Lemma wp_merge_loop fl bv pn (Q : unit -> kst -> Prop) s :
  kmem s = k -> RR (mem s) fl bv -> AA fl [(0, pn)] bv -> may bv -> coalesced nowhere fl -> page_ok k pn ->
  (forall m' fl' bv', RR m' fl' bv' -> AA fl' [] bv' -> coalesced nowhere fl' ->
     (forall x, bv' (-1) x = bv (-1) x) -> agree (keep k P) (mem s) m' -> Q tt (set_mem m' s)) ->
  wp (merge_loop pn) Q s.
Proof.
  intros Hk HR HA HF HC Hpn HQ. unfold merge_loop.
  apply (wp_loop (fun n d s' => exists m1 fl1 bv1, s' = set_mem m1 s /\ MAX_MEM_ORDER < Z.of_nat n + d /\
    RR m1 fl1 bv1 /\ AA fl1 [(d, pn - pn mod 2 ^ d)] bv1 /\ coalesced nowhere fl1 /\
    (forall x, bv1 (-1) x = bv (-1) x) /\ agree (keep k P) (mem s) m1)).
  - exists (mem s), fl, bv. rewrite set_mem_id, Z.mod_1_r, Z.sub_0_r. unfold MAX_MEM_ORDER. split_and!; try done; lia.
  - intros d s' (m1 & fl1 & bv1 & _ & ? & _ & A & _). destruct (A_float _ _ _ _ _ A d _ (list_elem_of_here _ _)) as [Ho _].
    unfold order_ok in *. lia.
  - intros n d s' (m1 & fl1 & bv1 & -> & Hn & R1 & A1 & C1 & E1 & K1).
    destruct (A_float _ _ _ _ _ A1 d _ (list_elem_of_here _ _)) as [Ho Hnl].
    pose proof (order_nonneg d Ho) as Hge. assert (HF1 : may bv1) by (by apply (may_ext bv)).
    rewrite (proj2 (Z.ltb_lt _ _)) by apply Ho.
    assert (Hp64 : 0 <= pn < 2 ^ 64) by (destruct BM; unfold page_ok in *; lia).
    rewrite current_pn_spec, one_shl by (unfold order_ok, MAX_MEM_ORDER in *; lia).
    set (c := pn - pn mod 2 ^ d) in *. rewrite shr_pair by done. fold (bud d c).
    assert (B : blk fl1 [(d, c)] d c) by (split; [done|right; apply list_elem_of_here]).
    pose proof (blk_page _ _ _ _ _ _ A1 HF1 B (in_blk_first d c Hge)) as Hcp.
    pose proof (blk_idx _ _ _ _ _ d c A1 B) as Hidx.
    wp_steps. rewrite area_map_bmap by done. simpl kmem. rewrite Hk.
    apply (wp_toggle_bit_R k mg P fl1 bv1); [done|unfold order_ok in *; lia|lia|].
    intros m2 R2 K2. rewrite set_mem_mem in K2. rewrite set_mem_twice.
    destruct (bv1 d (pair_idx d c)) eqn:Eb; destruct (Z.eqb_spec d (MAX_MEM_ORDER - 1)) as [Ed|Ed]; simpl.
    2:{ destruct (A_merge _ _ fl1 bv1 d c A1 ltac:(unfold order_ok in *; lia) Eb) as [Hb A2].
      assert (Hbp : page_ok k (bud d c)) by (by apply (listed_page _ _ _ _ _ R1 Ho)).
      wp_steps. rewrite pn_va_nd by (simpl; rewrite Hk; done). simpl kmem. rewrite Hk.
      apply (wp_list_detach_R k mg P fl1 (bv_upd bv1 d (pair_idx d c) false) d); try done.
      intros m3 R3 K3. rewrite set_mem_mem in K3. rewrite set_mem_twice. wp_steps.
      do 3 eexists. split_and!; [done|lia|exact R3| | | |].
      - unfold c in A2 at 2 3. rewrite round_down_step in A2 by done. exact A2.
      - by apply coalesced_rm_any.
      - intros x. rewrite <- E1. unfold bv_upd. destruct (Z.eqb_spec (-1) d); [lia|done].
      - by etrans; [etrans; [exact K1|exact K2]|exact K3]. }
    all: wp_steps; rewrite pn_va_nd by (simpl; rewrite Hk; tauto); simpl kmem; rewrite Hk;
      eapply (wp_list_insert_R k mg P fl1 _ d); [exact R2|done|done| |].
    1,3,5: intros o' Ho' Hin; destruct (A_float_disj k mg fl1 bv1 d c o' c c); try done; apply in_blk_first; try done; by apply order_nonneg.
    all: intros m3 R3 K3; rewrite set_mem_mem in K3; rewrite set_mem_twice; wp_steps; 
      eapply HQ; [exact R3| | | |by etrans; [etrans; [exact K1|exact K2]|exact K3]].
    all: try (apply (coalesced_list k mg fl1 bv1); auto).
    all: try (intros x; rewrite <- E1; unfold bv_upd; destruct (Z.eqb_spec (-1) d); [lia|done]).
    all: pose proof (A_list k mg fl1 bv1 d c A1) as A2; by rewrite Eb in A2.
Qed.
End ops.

==*==

§ **Task prompt**
Every record above must be repeated word for word.

§ **Written answer**
Lemma wp_merge_loop fl bv pn (Q : unit -> kst -> Prop) s :
  kmem s = k -> RR (mem s) fl bv -> AA fl [(0, pn)] bv -> may bv -> coalesced nowhere fl -> page_ok k pn ->
  (forall m' fl' bv', RR m' fl' bv' -> AA fl' [] bv' -> coalesced nowhere fl' ->
     (forall x, bv' (-1) x = bv (-1) x) -> agree (keep k P) (mem s) m' -> Q tt (set_mem m' s)) ->
  wp (merge_loop pn) Q s.
Proof.
  intros Hk HR HA HF HC Hpn HQ. unfold merge_loop.
  apply (wp_loop (fun n d s' => exists m1 fl1 bv1, s' = set_mem m1 s /\ MAX_MEM_ORDER < Z.of_nat n + d /\
    RR m1 fl1 bv1 /\ AA fl1 [(d, pn - pn mod 2 ^ d)] bv1 /\ coalesced nowhere fl1 /\
    (forall x, bv1 (-1) x = bv (-1) x) /\ agree (keep k P) (mem s) m1)).
  - exists (mem s), fl, bv. rewrite set_mem_id, Z.mod_1_r, Z.sub_0_r. unfold MAX_MEM_ORDER. split_and!; try done; lia.
  - intros d s' (m1 & fl1 & bv1 & _ & ? & _ & A & _). destruct (A_float _ _ _ _ _ A d _ (list_elem_of_here _ _)) as [Ho _].
    unfold order_ok in *. lia.
  - intros n d s' (m1 & fl1 & bv1 & -> & Hn & R1 & A1 & C1 & E1 & K1).
    destruct (A_float _ _ _ _ _ A1 d _ (list_elem_of_here _ _)) as [Ho Hnl].
    pose proof (order_nonneg d Ho) as Hge. assert (HF1 : may bv1) by (by apply (may_ext bv)).
    rewrite (proj2 (Z.ltb_lt _ _)) by apply Ho.
    assert (Hp64 : 0 <= pn < 2 ^ 64) by (destruct BM; unfold page_ok in *; lia).
    rewrite current_pn_spec, one_shl by (unfold order_ok, MAX_MEM_ORDER in *; lia).
    set (c := pn - pn mod 2 ^ d) in *. rewrite shr_pair by done. fold (bud d c).
    assert (B : blk fl1 [(d, c)] d c) by (split; [done|right; apply list_elem_of_here]).
    pose proof (blk_page _ _ _ _ _ _ A1 HF1 B (in_blk_first d c Hge)) as Hcp.
    pose proof (blk_idx _ _ _ _ _ d c A1 B) as Hidx.
    wp_steps. rewrite area_map_bmap by done. simpl kmem. rewrite Hk.
    apply (wp_toggle_bit_R k mg P fl1 bv1); [done|unfold order_ok in *; lia|lia|].
    intros m2 R2 K2. rewrite set_mem_mem in K2. rewrite set_mem_twice.
    destruct (bv1 d (pair_idx d c)) eqn:Eb; destruct (Z.eqb_spec d (MAX_MEM_ORDER - 1)) as [Ed|Ed]; simpl.
    2:{ destruct (A_merge _ _ fl1 bv1 d c A1 ltac:(unfold order_ok in *; lia) Eb) as [Hb A2].
      assert (Hbp : page_ok k (bud d c)) by (by apply (listed_page _ _ _ _ _ R1 Ho)).
      wp_steps. rewrite pn_va_nd by (simpl; rewrite Hk; done). simpl kmem. rewrite Hk.
      apply (wp_list_detach_R k mg P fl1 (bv_upd bv1 d (pair_idx d c) false) d); try done.
      intros m3 R3 K3. rewrite set_mem_mem in K3. rewrite set_mem_twice. wp_steps.
      do 3 eexists. split_and!; [done|lia|exact R3| | | |].
      - unfold c in A2 at 2 3. rewrite round_down_step in A2 by done. exact A2.
      - by apply coalesced_rm_any.
      - intros x. rewrite <- E1. unfold bv_upd. destruct (Z.eqb_spec (-1) d); [lia|done].
      - by etrans; [etrans; [exact K1|exact K2]|exact K3]. }
    all: wp_steps; rewrite pn_va_nd by (simpl; rewrite Hk; tauto); simpl kmem; rewrite Hk;
      eapply (wp_list_insert_R k mg P fl1 _ d); [exact R2|done|done| |].
    1,3,5: intros o' Ho' Hin; destruct (A_float_disj k mg fl1 bv1 d c o' c c); try done; apply in_blk_first; try done; by apply order_nonneg.
    all: intros m3 R3 K3; rewrite set_mem_mem in K3; rewrite set_mem_twice; wp_steps; 
      eapply HQ; [exact R3| | | |by etrans; [etrans; [exact K1|exact K2]|exact K3]].
    all: try (apply (coalesced_list k mg fl1 bv1); auto).
    all: try (intros x; rewrite <- E1; unfold bv_upd; destruct (Z.eqb_spec (-1) d); [lia|done]).
    all: pose proof (A_list k mg fl1 bv1 d c A1) as A2; by rewrite Eb in A2.
Qed.
End ops.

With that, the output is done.